• **HOW TO COMPLETE THIS TASK**:
Reproduce, from the lines below, exactly the stretch that begins at the line containing "Lemma b64decode_encode raw" and ends at the line containing "Hb2 & Hc); [done..|].", both included.

• **EXTRACTED MATERIAL**:
(* ===== verification/ReviewErrors.v ===== *)
(** * Which exceptions a change request can end in
    ([src/src/mdm/application/change_requests.py],
    [src/src/mdm/infrastructure/repositories/change_requests.py])

    A submission, a read, an approval or a rejection raises one of the
    exceptions that the endpoints translate.  For an approval this means that
    nothing the transaction writes violates a trigger or a constraint other
    than the unique ones, whose violations are translated. *)

From S2P Require Import Prelude Python Exceptions Uuids Auth MutationAudit Dimensions MasterCodes Store Records Invariant Consistency Pagination DimensionRepos DimensionSpecs DimensionLifecycle MasterCodeRepo MasterCodeSpecs Transactions Commands CommandSpecs UseCases ChangeRequests ChangeRequestRepo ChangeRequestSpecs Approvals Reviews.
Local Open Scope Z_scope.

(** ** The exceptions *)

Definition review_error (e : exn) : bool :=
  match e with
  | AuthorizationDenied | ChangeRequestNotFound | ChangeRequestAlreadyReviewed | ChangeRequestNoEffect
  | ChangeRequestStaleTarget | ChangeRequestRestoreMismatch | ChangeRequestValidationError _
  | DimensionValidationError _ _ | MasterCodeNotFound | MasterCodeConflict | MasterCodeNotDeleted
  | MasterCodeReferenceInactive _ | InvalidDimensionReference _ | InlineDimensionConflict _ _ _ => true
  | _ => false
  end.
Abbreviation review_errors := (raises_only (λ e, review_error e = true)).

(** Of a proposal; of a submission; of a request that is read or locked. *)
Definition proposal_error (e : exn) : bool :=
  match e with ChangeRequestValidationError _ | DimensionValidationError _ _ => true | _ => false end.
Definition submission_error (e : exn) : bool :=
  match e with AuthorizationDenied => true | _ => proposal_error e end.
Definition rejection_error (e : exn) : bool :=
  match e with AuthorizationDenied | ChangeRequestNotFound | ChangeRequestAlreadyReviewed => true | _ => false end.
Abbreviation proposal_errors := (raises_only (λ e, proposal_error e = true)).
(** [OpaqueToken.__post_init__]; a token is its wire value. *)
Definition OpaqueToken_init (value : pystr) : res pystr :=
  _ ← raise_if (negb (token_pattern value)) InvalidOpaqueToken;
  raw ← catch (urlsafe_b64decode (value ++ [pad]))
          (λ e, match e with ValueError _ => Raise InvalidOpaqueToken | _ => Raise e end);
  _ ← raise_if (negb (length raw =? 32)%nat || negb (bool_decide (b64encode raw = value)))
        InvalidOpaqueToken;
  Ok value.

(** [OpaqueToken.digest]; the decoding of a token succeeds. *)
Definition token_digest (token : pystr) : list Z :=
  match urlsafe_b64decode (token ++ [pad]) with Ok raw => sha256 raw | Raise _ => [] end.

(** [csrf_tokens_match]: [hmac.compare_digest] of the wire values. *)
Definition csrf_tokens_match (cookie_token header_token : pystr) : bool :=
  bool_decide (cookie_token = header_token).

(** [generate_opaque_token]; [raw] is what the random source returns. *)
Definition generate_opaque_token (raw : list Z) : res pystr :=
  _ ← raise_if (negb (length raw =? 32)%nat)
        (ValueError "random source must return exactly 32 bytes");
  OpaqueToken_init (b64encode raw).

(** A loop that draws until a draw is accepted, at most [n] times: the shape of
    every issuing loop of the program, with [n = 4]. *)
Fixpoint draw_until {T X} (attempt : T → res X) (collides : exn → bool) (draw : nat → T)
    (n k : nat) : res (T * X) :=
  match n with
  | O => Raise OpaqueTokenCollision
  | S n =>
      match attempt (draw k) with
      | Ok x => Ok (draw k, x)
      | Raise e => if collides e then draw_until attempt collides draw n (S k) else Raise e
      end
  end.

(** [issue_unique_opaque_token]; [random_bytes k] is the k-th sample. *)
Fixpoint issue_unique_go (digest_exists : list Z → bool) (random_bytes : nat → list Z) (n k : nat)
    : res pystr :=
  match n with
  | O => Raise OpaqueTokenCollision
  | S n =>
      token ← generate_opaque_token (random_bytes k);
      if digest_exists (token_digest token) then issue_unique_go digest_exists random_bytes n (S k)
      else Ok token
  end.
Definition issue_unique_opaque_token (digest_exists : list Z → bool) (random_bytes : nat → list Z)
    : res pystr := issue_unique_go digest_exists random_bytes 4 0.

(** ** Encoding and decoding *)

Definition is_byte (b : Z) : Prop := 0 ≤ b < 256.

Lemma b64_value_char v : 0 ≤ v < 64 → b64_value (b64_char v) = Some v.
Proof.
  intros Hv. assert (∀ n, (n < 64)%nat → b64_value (b64_char (Z.of_nat n)) = Some (Z.of_nat n)) as Hall.
  { intros n Hn. do 64 (destruct n as [|n]; [vm_compute; reflexivity|]). lia. }
  rewrite <- (Z2Nat.id v) by lia. apply Hall. lia.
Qed.

Lemma b64_char_not_pad v : 0 ≤ v < 64 → b64_char v ≠ pad.
Proof. intros Hv Hc. pose proof (b64_value_char v Hv) as H. by rewrite Hc in H. Qed.

Lemma b64_value_range c v : b64_value c = Some v → 0 ≤ v < 64.
Proof.
  unfold b64_value, in_range, dash, underscore. intros H.
  repeat (destruct (_ && _) eqn:E in H; [apply andb_true_iff in E as [?%Z.leb_le ?%Z.leb_le]; injection H; lia|clear E]).
  destruct (c =? 45); [injection H; lia|]. destruct (c =? 95); [injection H; lia|done].
Qed.

(** Lists of bytes, three at a time. *)
Lemma triples_ind (P : list Z → Prop) :
  P [] → (∀ a, P [a]) → (∀ a b, P [a; b]) → (∀ a b c l, P l → P (a :: b :: c :: l)) → ∀ l, P l.
Proof.
  intros H0 H1 H2 H3. assert (∀ l, P l ∧ (∀ a, P (a :: l)) ∧ ∀ a b, P (a :: b :: l)) as H; [|by intros l; apply H].
  induction l as [|c l (IH & IH1 & IH2)]; [done|]. split_and!; auto.
Qed.

Lemma sextets a b c :
  is_byte a → is_byte b → is_byte c →
  0 ≤ a / 4 < 64 ∧ 0 ≤ a mod 4 * 16 + b / 16 < 64 ∧ 0 ≤ b mod 16 * 4 + c / 64 < 64 ∧ 0 ≤ c mod 64 < 64 ∧
  a / 4 * 4 + (a mod 4 * 16 + b / 16) / 16 = a ∧
  (a mod 4 * 16 + b / 16) mod 16 * 16 + (b mod 16 * 4 + c / 64) / 4 = b ∧
  (b mod 16 * 4 + c / 64) mod 4 * 64 + c mod 64 = c.
Proof. unfold is_byte. intros. split_and!; Z.to_euclidean_division_equations; lia. Qed.

Lemma b64decode_encode raw :
  Forall is_byte raw → (length raw mod 3 = 2)%nat → urlsafe_b64decode (b64encode raw ++ [pad]) = Ok raw.
Proof.
  induction raw as [|a|a b|a b c raw IH] using triples_ind; intros Hb Hlen; [done|done| |].
  - repeat (apply Forall_cons in Hb as [? Hb]).
    destruct (sextets a b 0) as (? & ? & ? & _ & Ha & Hb2 & _); [done|done|unfold is_byte; lia|].
    rewrite Z.div_0_l, Z.add_0_r in * by lia.
    cbn. rewrite !b64_value_char by done. cbn. do 3 f_equal; [done|]. by f_equal.
  - repeat (apply Forall_cons in Hb as [? Hb]).
    destruct (sextets a b c) as (? & ? & ? & ? & Ha & Hb2 & Hc); [done..|].
    cbn [b64encode app urlsafe_b64decode]. rewrite !b64_value_char by done.
    rewrite IH; [|done|].
    + cbn. by rewrite Ha, Hb2, Hc.
    + cbn [length] in Hlen. replace (S (S (S (length raw)))) with (length raw + 1 * 3)%nat in Hlen by lia.
      by rewrite Nat.Div0.mod_add in Hlen.
Qed.

Lemma b64decode_bytes s raw : urlsafe_b64decode s = Ok raw → Forall is_byte raw.
Proof.
  assert (∀ v1 v2 v3 v4, 0 ≤ v1 < 64 → 0 ≤ v2 < 64 → 0 ≤ v3 < 64 → 0 ≤ v4 < 64 →
    is_byte (v1 * 4 + v2 / 16) ∧ is_byte (v2 mod 16 * 16 + v3 / 4) ∧ is_byte (v3 mod 4 * 64 + v4)) as Hr
    by (unfold is_byte; intros; split_and!; Z.to_euclidean_division_equations; lia).
  revert raw. induction s as [s IH] using (induction_ltof1 _ (@length Z)).
  intros raw Hs. destruct s as [|c1 [|c2 [|c3 [|c4 rest]]]]; try done; [by injection Hs as <-|].
  cbn in Hs.
  destruct (b64_value c1) as [v1|] eqn:E1, (b64_value c2) as [v2|] eqn:E2; try done.
  apply b64_value_range in E1, E2.
  destruct (b64_value c3) as [v3|] eqn:E3, (b64_value c4) as [v4|] eqn:E4;
    repeat match goal with E : b64_value _ = Some _ |- _ => apply b64_value_range in E end.
  - apply bind_Ok in Hs as (tail & Ht & [= <-]). destruct (Hr v1 v2 v3 v4) as (? & ? & ?); [done..|].
    do 3 (apply Forall_cons_2; [done|]). eapply IH; [|exact Ht]. unfold ltof. cbn. lia.
  - destruct rest; [|done]. destruct (c4 =? pad); [|done]. injection Hs as <-.
    destruct (Hr v1 v2 v3 0) as (? & ? & _); [lia..|]. by do 2 (apply Forall_cons_2; [done|]).
  - by destruct rest.
  - destruct rest; [|done]. destruct (_ && _); [|done]. injection Hs as <-.
    destruct (Hr v1 v2 0 0) as (? & _); [lia..|]. by apply Forall_singleton.
Qed.

Lemma b64encode_shape raw :
  Forall is_byte raw → (length raw mod 3 = 2)%nat →
  length (b64encode raw) = (length raw / 3 * 4 + 3)%nat ∧
  forallb (λ c, bool_decide (is_Some (b64_value c))) (b64encode raw) = true.
Proof.
  assert (∀ v, 0 ≤ v < 64 → bool_decide (is_Some (b64_value (b64_char v))) = true) as Hv
    by (intros v Hv; apply bool_decide_eq_true; rewrite b64_value_char by done; by eexists).
  induction raw as [|a|a b|a b c raw IH] using triples_ind; intros Hb Hlen; [done|done| |].
  - repeat (apply Forall_cons in Hb as [? Hb]).
    destruct (sextets a b 0) as (? & ? & ? & _); [done|done|unfold is_byte; lia|].
    rewrite Z.div_0_l, Z.add_0_r in * by lia. split; [done|]. cbn. by rewrite !Hv.
  - repeat (apply Forall_cons in Hb as [? Hb]).
    destruct (sextets a b c) as (? & ? & ? & ? & _); [done..|]. cbn [length] in Hlen |- *.
    replace (S (S (S (length raw)))) with (length raw + 1 * 3)%nat in * by lia.
    rewrite Nat.Div0.mod_add in Hlen. destruct IH as [IHl IHa]; [done..|].
    rewrite Nat.div_add by lia. cbn [b64encode length forallb]. rewrite !Hv by done. split; [lia|done].
Qed.

(** A token is the text of 32 bytes. *)
Definition token_of (raw : list Z) (token : pystr) : Prop :=
  Forall is_byte raw ∧ length raw = 32%nat ∧ token = b64encode raw.

Lemma OpaqueToken_init_Ok value token :
  OpaqueToken_init value = Ok token ↔ token = value ∧ ∃ raw, token_of raw value.
Proof.
  unfold OpaqueToken_init. split.
  - intros (_ & _ & Hok)%bind_Ok. apply bind_Ok in Hok as (raw & Hraw & Hok).
    apply catch_Ok in Hraw as [Hraw|(e & _ & He)]; [|by destruct e].
    apply bind_Ok in Hok as (_ & Hc%raise_if_Ok & [= <-]).
    apply orb_false_iff in Hc as [Hl%negb_false_iff%Nat.eqb_eq He%negb_false_iff%bool_decide_eq_true].
    split; [done|]. exists raw. split; [by eapply b64decode_bytes|done].
  - intros [-> (raw & Hb & Hl & ->)].
    assert (length raw mod 3 = 2)%nat as Hm by by rewrite Hl.
    destruct (b64encode_shape raw Hb Hm) as [Hlen Hall].
    unfold token_pattern. rewrite Hlen, Hall, Hl. cbn [Nat.div Nat.divmod fst Nat.mul Nat.add Nat.eqb andb negb raise_if mbind result_bind].
    change (32 / 3 * 4 + 3 =? 43)%nat with true. cbn [andb negb raise_if mbind result_bind].
    rewrite b64decode_encode by done. cbn [catch mbind result_bind]. rewrite Hl, bool_decide_eq_true_2 by done. done.
Qed.

Lemma token_digest_of raw token : token_of raw token → token_digest token = sha256 raw.
Proof. intros (Hb & Hl & ->). unfold token_digest. by rewrite b64decode_encode by (done || by rewrite Hl). Qed.

Lemma generate_opaque_token_Ok raw :
  Forall is_byte raw → length raw = 32%nat →
  generate_opaque_token raw = Ok (b64encode raw) ∧ token_of raw (b64encode raw).
Proof.
  intros Hb Hl. assert (token_of raw (b64encode raw)) as Ht by done. split; [|done].
  unfold generate_opaque_token. rewrite Hl. cbn [Nat.eqb negb raise_if mbind result_bind].
  apply OpaqueToken_init_Ok. by split; [|exists raw].
Qed.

• **SOLUTION BELOW**:
Lemma b64decode_encode raw :
  Forall is_byte raw → (length raw mod 3 = 2)%nat → urlsafe_b64decode (b64encode raw ++ [pad]) = Ok raw.
Proof.
  induction raw as [|a|a b|a b c raw IH] using triples_ind; intros Hb Hlen; [done|done| |].
  - repeat (apply Forall_cons in Hb as [? Hb]).
    destruct (sextets a b 0) as (? & ? & ? & _ & Ha & Hb2 & _); [done|done|unfold is_byte; lia|].
    rewrite Z.div_0_l, Z.add_0_r in * by lia.
    cbn. rewrite !b64_value_char by done. cbn. do 3 f_equal; [done|]. by f_equal.
  - repeat (apply Forall_cons in Hb as [? Hb]).
    destruct (sextets a b c) as (? & ? & ? & ? & Ha & Hb2 & Hc); [done..|].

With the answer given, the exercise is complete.